**Task to complete:**
Starting with the line that contains "(method : string) (span : Span)" and stopping after the line that contains "index : Atom) (span : Span)", copy the entries below exactly. Include nothing else.
[Start of Attachment]
(* ===== verification/Ir.v ===== *)
(** The Core IR of [crates/noeta-ir]: the A-normal-form program both backends
    execute.  Every node type of the crate is here with its fields in source
    order; [Rc<T>] is [T].  Node payloads that belong to other crates and that
    no pass looks inside (render hints, type representations, declarations as
    the parser left them, ...) are the fields of the class [Payloads]. *)
From S2P Require Import Prelude Span.
From stdpp Require Import options.
Open Scope Z_scope.

(** Payload types carried through the IR unread. *)
Class Payloads := {
  RenderHint : Type;
  TypeRepr : Type;
  PackedLayout : Type;
  HintCase : Type;
  TypeRecipe : Type;
  TypeRef : Type;
  IntMethod : Type;
  F64 : Type;
  F32 : Type;
  TypeArgInfo : Type;
  TypeArgHints : Type;
  ElemWidth : Type;
  ClassDecl : Type;
  StructDecl : Type;
  EnumDecl : Type;
  (** [ClassDecl::name], rendered by [to_string]. *)
  class_decl_name : ClassDecl → string;
}.

(** Every payload a unit: the instance closed examples run with. *)
Definition unit_payloads : Payloads := {|
  RenderHint := unit; TypeRepr := unit; PackedLayout := unit; HintCase := unit;
  TypeRecipe := unit; TypeRef := unit; IntMethod := unit; F64 := unit; F32 := unit;
  TypeArgInfo := unit; TypeArgHints := unit; ElemWidth := unit;
  ClassDecl := string; StructDecl := unit; EnumDecl := unit;
  class_decl_name := λ s, s |}.

Inductive UnaryOp := Neg | Not | Spread.

Inductive BinaryOp :=
  | Add | Sub | Mul | Div | Rem | Concat
  | Eq | Ne | Identity | NotIdentity | Lt | Le | Gt | Ge
  | And | Or | BitAnd | BitOr | BitXor | Shl | Shr.

Inductive ReflectKind :=
  | AttributesOf | TypeOf | TypeName | FieldsOf | TraitsOf | FromBytes | RolesOf
  | ParamsOf | ReturnsOf | Invoke | FieldSpecsOf | VariantsOf | Construct.

Inductive ForPattern :=
  | FPSingle (name : string) (name_span : Span)
  | FPTuple (names : list (string * Span)) (span : Span).

Record UseName := mkUseName { use_name : string; use_span : Span; use_alias : option string }.

(** [Temp(pub u32)]. *)
Record Temp := mkTemp { temp_index : Z }.
#[export] Instance Temp_eq_dec : EqDecision Temp.
Proof. solve_decision. Defined.

Record TryDrop := mkTryDrop { td_name : string; td_relevant : bool }.
#[export] Instance TryDrop_eq_dec : EqDecision TryDrop.
Proof. solve_decision. Defined.

Section Ir.
Context {P : Payloads}.

Inductive Pattern :=
  | PWildcard (span : Span)
  | PBinding (name : string) (span : Span)
  | PInt (value : Z) (span : Span)
  | PStr (value : string) (span : Span)
  | PBool (value : bool) (span : Span)
  | PVariant (type_name : option string) (variant : string) (bindings : list Pattern) (span : Span)
  | PIsType (ty : TypeRef) (span : Span)
  | PTuple (elements : list Pattern) (span : Span).

Inductive Const :=
  | CUnit | CBool (b : bool) | CInt (i : Z) | CFloat (f : F64) | CF32 (f : F32) | CStr (s : string).

Inductive Atom :=
  | AConst (c : Const)
  | ATemp (t : Temp)
  | AVar (name : string) (span : Span).

Record ObjectFieldInit := mkFieldInit { fi_name : string; fi_name_span : Span; fi_value : Atom }.

Inductive InterpPart :=
  | Literal (s : string)
  | Hole (atom : Atom) (span : Span).

Inductive ReflectArgs :=
  | RANothing
  | RAOne (a : Atom)
  | RATwo (name arg : Atom)
  | RADispatch (recv : option Atom) (name args : Atom)
  | RABytes (blob : Atom) (layout : option PackedLayout) (validate : bool).

(** [Rvalue], [Stmt] and the blocks, functions and declarations they nest. *)
Inductive Rvalue :=
  | Use (a : Atom)
  | Unary (op : UnaryOp) (operand : Atom) (span : Span)
  | MaskWidth (operand : Atom) (signed : bool) (bits : Z) (span : Span)
  | Render (operand : Atom) (hint : RenderHint) (slots : list Atom) (span : Span)
  | JsonRender (operand : Atom) (hint : RenderHint) (slots : list Atom) (span : Span)
  | Binary (op : BinaryOp) (lhs rhs : Atom) (reuse : bool) (span : Span)
  | WideInt (op : BinaryOp) (lhs rhs : Atom) (signed : bool) (bits : Z) (span : Span)
  | WidthIntMethod (receiver : Atom) (method : IntMethod) (args : list Atom) (bits : Z) (span : Span)
  | Call (callee : Atom) (args type_args : list Atom) (supplied : option Z) (span : Span)
  | Method (receiver : Atom) (name : string) (name_span : Span) (args : list Atom) (reuse : bool)
      (reflect : option TypeRepr) (reflect_slot : option Atom) (type_args : list Atom)
      (supplied : option Z) (order : option RenderHint) (order_slots : list Atom)
      (push : option RenderHint) (push_slots : list Atom) (span : Span)
  | TraitMethod (receiver : Atom) (trait_name name : string) (args : list Atom) (span : Span)
  | Field (receiver : Atom) (name : string) (name_span span : Span)
  | MethodHandle (ty method : string) (associated : bool) (span : Span)
  | BoundHandle (recv : Atom) (method : string) (span : Span)
  | SetField (receiver : Atom) (name : string) (name_span : Span) (value : Atom) (reuse : bool)
      (span : Span)
  | Index (receiver index : Atom) (span : Span)
  | IndexField (receiver index : Atom) (field : string) (field_span span : Span)
  | List (items : list Atom) (reflect : option TypeRepr) (span : Span)
  | PackedListNew (layout : PackedLayout) (span : Span)
  | PackedListPush (lst value : Atom) (span : Span)
  | Tuple (items : list Atom) (span : Span)
  | TupleIndex (receiver : Atom) (index : Z) (span : Span)
  | Map (entries : list (Atom * Atom)) (reflect : option TypeRepr) (span : Span)
  | Range (start end_ : Atom) (inclusive : bool) (span : Span)
  | Object (type_name : string) (type_name_span : Span) (fields : list ObjectFieldInit)
      (spread : option (Atom * Span)) (reuse : bool) (reflect : option TypeRepr) (span : Span)
  | Interp (parts : list InterpPart) (span : Span)
  | Closure (func : Func) (span : Span)
  | Try (operand : Atom) (on_error : list TryDrop) (span : Span)
  | As (operand : Atom) (ty : TypeRef) (dynamic : option Atom) (span : Span)
  | TypeTest (operand : Atom) (ty : TypeRef) (dynamic : option Atom) (span : Span)
  | MakeGen (step : Atom) (span : Span)
  | MakeFuture (thunk : Atom) (span : Span)
  | RunFuture (future : Atom) (span : Span)
  | PollFuture (future : Atom) (span : Span)
  | Pending (span : Span)
  | Spawn (future : Atom) (span : Span)
  | RScopeBegin (span : Span)
  | ScopeReady (scope : Atom) (span : Span)
  | ScopeEndAt (scope : Atom) (span : Span)
  | SpawnIsolate (callee : Atom) (args : list Atom) (span : Span)
  | TypeArgName (operand : Atom) (index : Z) (type_name param : string) (span : Span)
  | SelfRenderSlot (operand : Atom) (index : Z) (span : Span)
  | ComposeTypeArg (slots : list Atom) (cases : list HintCase) (span : Span)
  | TypeSlotName (slot : Atom) (span : Span)
  | Reflect (which : ReflectKind) (args : ReflectArgs) (private_fields : bool) (span : Span)
  | MakeChannel (capacity : Atom) (span : Span)
  | TypedModuleCall (module func : string) (args : list Atom) (recipe : option TypeRecipe)
      (dynamic : option Atom) (span : Span)
  | TypedMethodCall (recv : Atom) (method : string) (args : list Atom) (recipe : option TypeRecipe)
      (dynamic : option Atom) (span : Span)
  | DecodeTyped (name text : Atom) (span : Span)
  | ModuleFn (module func : string) (span : Span)
  | NativeModule (module : string) (span : Span)

with Stmt :=
  | Let (dst : Temp) (rvalue : Rvalue) (span : Span)
  | Eval_ (rvalue : Rvalue) (span : Span)
  | Bind (mut_decl : bool) (name : string) (name_span : Span) (value : Atom) (field_assign : bool)
      (span : Span)
  | Echo (value : Atom) (span : Span)
  | Return (value : option Atom) (span : Span)
  | Break (span : Span)
  | Continue (span : Span)
  | ScopeBegin (span : Span)
  | ScopeEnd (span : Span)
  | If (cond : Atom) (then_block : Block) (else_block : option Block) (span : Span)
  | While (cond body : Block) (span : Span)
  | For (pattern : ForPattern) (iterable : Atom) (body : Block) (span : Span) (stream : bool)
      (order : option RenderHint) (order_slots : list Atom)
  | Match (scrutinee : Atom) (arms : list Arm) (dst : option Temp) (span : Span)
  | Logical (dst : option Temp) (op : BinaryOp) (left : Atom) (right : Block) (span : Span)
  | Coalesce (dst : option Temp) (value : Atom) (fallback : Block) (span : Span)
  | SDecl (decl : Decl)
  | Drop_ (t : Temp)
  | DropVar (name : string) (span : Span) (relevant : bool)

with Block := mkBlock (stmts : list Stmt) (tail : option Atom)

with Arm := mkArm (pattern : Pattern) (guard : option Guard) (body : Block) (span : Span)

with Guard := mkGuard (block : Block) (span : Span)

with Func := mkFunc (name : option string) (captures : option (list string))
    (params : list string) (hidden : Z) (defaults : list (option Thunk)) (body : Block)
    (temp_count : Z) (span : Span)

with Thunk := mkThunk (body : Block) (temp_count : Z)

with Decl :=
  | DFn (name : string) (func : Func) (span : Span)
  | DClass (class : ClassDef)
  | DEnum (en : EnumDef)
  | DStruct (strukt : StructDef)
  | DUse (path : list string) (names : list UseName) (span : Span)

with ClassDef := mkClassDef (decl : ClassDecl) (methods : list (string * Func))
    (field_defaults : list (string * Thunk)) (destructor : option Func) (span : Span)

with StructDef := mkStructDef (decl : StructDecl) (methods : list (string * Func))
    (field_defaults : list (string * Thunk)) (span : Span)

with EnumDef := mkEnumDef (decl : EnumDecl) (methods : list (string * Func)) (span : Span).

Record Program := mkProgram {
  top : Block;
  prog_temp_count : Z;
  type_args : list TypeArgInfo;
  type_arg_reprs : list (option TypeRepr);
  type_arg_hints : list TypeArgHints;
  elem_width_sites : list (Span * ElemWidth);
  prog_span : Span;
}.

Definition block_stmts (b : Block) : list Stmt := let 'mkBlock s _ := b in s.
Definition block_tail (b : Block) : option Atom := let 'mkBlock _ t := b in t.
Definition func_body (f : Func) : Block := let 'mkFunc _ _ _ _ _ b _ _ := f in b.
Definition func_params (f : Func) : list string := let 'mkFunc _ _ p _ _ _ _ _ := f in p.
Definition func_defaults (f : Func) : list (option Thunk) :=
  let 'mkFunc _ _ _ _ d _ _ _ := f in d.
Definition func_span (f : Func) : Span := let 'mkFunc _ _ _ _ _ _ _ s := f in s.
Definition thunk_body (t : Thunk) : Block := let 'mkThunk b _ := t in b.
Definition guard_block (g : Guard) : Block := let 'mkGuard b _ := g in b.
Definition arm_pattern (a : Arm) : Pattern := let 'mkArm p _ _ _ := a in p.
Definition arm_guard (a : Arm) : option Guard := let 'mkArm _ g _ _ := a in g.
Definition arm_body (a : Arm) : Block := let 'mkArm _ _ b _ := a in b.

(** The control-flow child blocks [Stmt::for_each_child_block] visits, in order. *)
Definition child_blocks (s : Stmt) : list Block :=
  match s with
  | If _ t e _ => t :: match e with Some b => [b] | None => [] end
  | While c b _ => [c; b]
  | For _ _ b _ _ _ _ => [b]
  | Match _ arms _ _ =>
      concat (map (λ a, match arm_guard a with Some g => [guard_block g] | None => [] end
                          ++ [arm_body a]) arms)
  | Logical _ _ _ r _ => [r]
  | Coalesce _ _ f _ => [f]
  | Let _ _ _ | Eval_ _ _ | Bind _ _ _ _ _ _ | Echo _ _ | Return _ _ | Break _ | Continue _
  | ScopeBegin _ | ScopeEnd _ | SDecl _ | Drop_ _ | DropVar _ _ _ => []
  end.

(** [ReflectArgs::for_each_atom], as the list of atoms visited. *)
Definition reflect_atoms (r : ReflectArgs) : list Atom :=
  match r with
  | RANothing => []
  | RAOne a | RABytes a _ _ => [a]
  | RATwo name arg => [name; arg]
  | RADispatch recv name args => option_list recv ++ [name; args]
  end.

(** Mutual induction over everything a block can nest. *)
Scheme Rvalue_mind := Induction for Rvalue Sort Prop
with Stmt_mind := Induction for Stmt Sort Prop
with Block_mind := Induction for Block Sort Prop
with Arm_mind := Induction for Arm Sort Prop
with Guard_mind := Induction for Guard Sort Prop
with Func_mind := Induction for Func Sort Prop
with Thunk_mind := Induction for Thunk Sort Prop
with Decl_mind := Induction for Decl Sort Prop
with ClassDef_mind := Induction for ClassDef Sort Prop
with StructDef_mind := Induction for StructDef Sort Prop
with EnumDef_mind := Induction for EnumDef Sort Prop.

Combined Scheme ir_mind from Rvalue_mind, Stmt_mind, Block_mind, Arm_mind, Guard_mind,
  Func_mind, Thunk_mind, Decl_mind, ClassDef_mind, StructDef_mind, EnumDef_mind.

(** Induction on control flow alone: the functions a block declares or closes
    over are leaves. *)
Lemma control_ind (Ps : Stmt → Prop) (Pb : Block → Prop) (Pa : Arm → Prop) :
  (∀ d r s, Ps (Let d r s)) → (∀ r s, Ps (Eval_ r s)) →
  (∀ m n ns v fa s, Ps (Bind m n ns v fa s)) → (∀ v s, Ps (Echo v s)) →
  (∀ v s, Ps (Return v s)) → (∀ s, Ps (Break s)) → (∀ s, Ps (Continue s)) →
  (∀ s, Ps (ScopeBegin s)) → (∀ s, Ps (ScopeEnd s)) →
  (∀ c t e s, Pb t → (∀ b, e = Some b → Pb b) → Ps (If c t e s)) →
  (∀ c b s, Pb c → Pb b → Ps (While c b s)) →
  (∀ p i b s st o os, Pb b → Ps (For p i b s st o os)) →
  (∀ sc arms d s, Forall Pa arms → Ps (Match sc arms d s)) →
  (∀ d o l r s, Pb r → Ps (Logical d o l r s)) →
  (∀ d v f s, Pb f → Ps (Coalesce d v f s)) →
  (∀ d, Ps (SDecl d)) → (∀ t, Ps (Drop_ t)) → (∀ n s r, Ps (DropVar n s r)) →
  (∀ stmts tail, Forall Ps stmts → Pb (mkBlock stmts tail)) →
  (∀ p g b s, (∀ gb gs, g = Some (mkGuard gb gs) → Pb gb) → Pb b → Pa (mkArm p g b s)) →
  (∀ s, Ps s) ∧ (∀ b, Pb b) ∧ (∀ a, Pa a).
Proof.
  intros.
  edestruct (ir_mind (λ _, True) Ps Pb Pa (λ g, Pb (guard_block g)) (λ _, True) (λ _, True)
    (λ _, True) (λ _, True) (λ _, True) (λ _, True)) as (_ & Hs & Hb & Ha & _);
    try (intros; exact I); try (intros; eauto; fail).
  - intros c t Ht e He sp. apply H8; [done|]. intros b ->. by inversion He.
  - intros sc arms Ha d sp. apply H11. by apply list_all_Forall.
  - intros stmts Hs tail. apply H17. by apply list_all_Forall.
  - intros p g Hg b Hb sp. apply H18; [|done]. intros gb gs ->. inversion Hg. done.
Qed.

End Ir.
[End of Attachment]
**Answer for the task:**
  | BoundHandle (recv : Atom) (method : string) (span : Span)
  | SetField (receiver : Atom) (name : string) (name_span : Span) (value : Atom) (reuse : bool)
      (span : Span)
  | Index (receiver index : Atom) (span : Span)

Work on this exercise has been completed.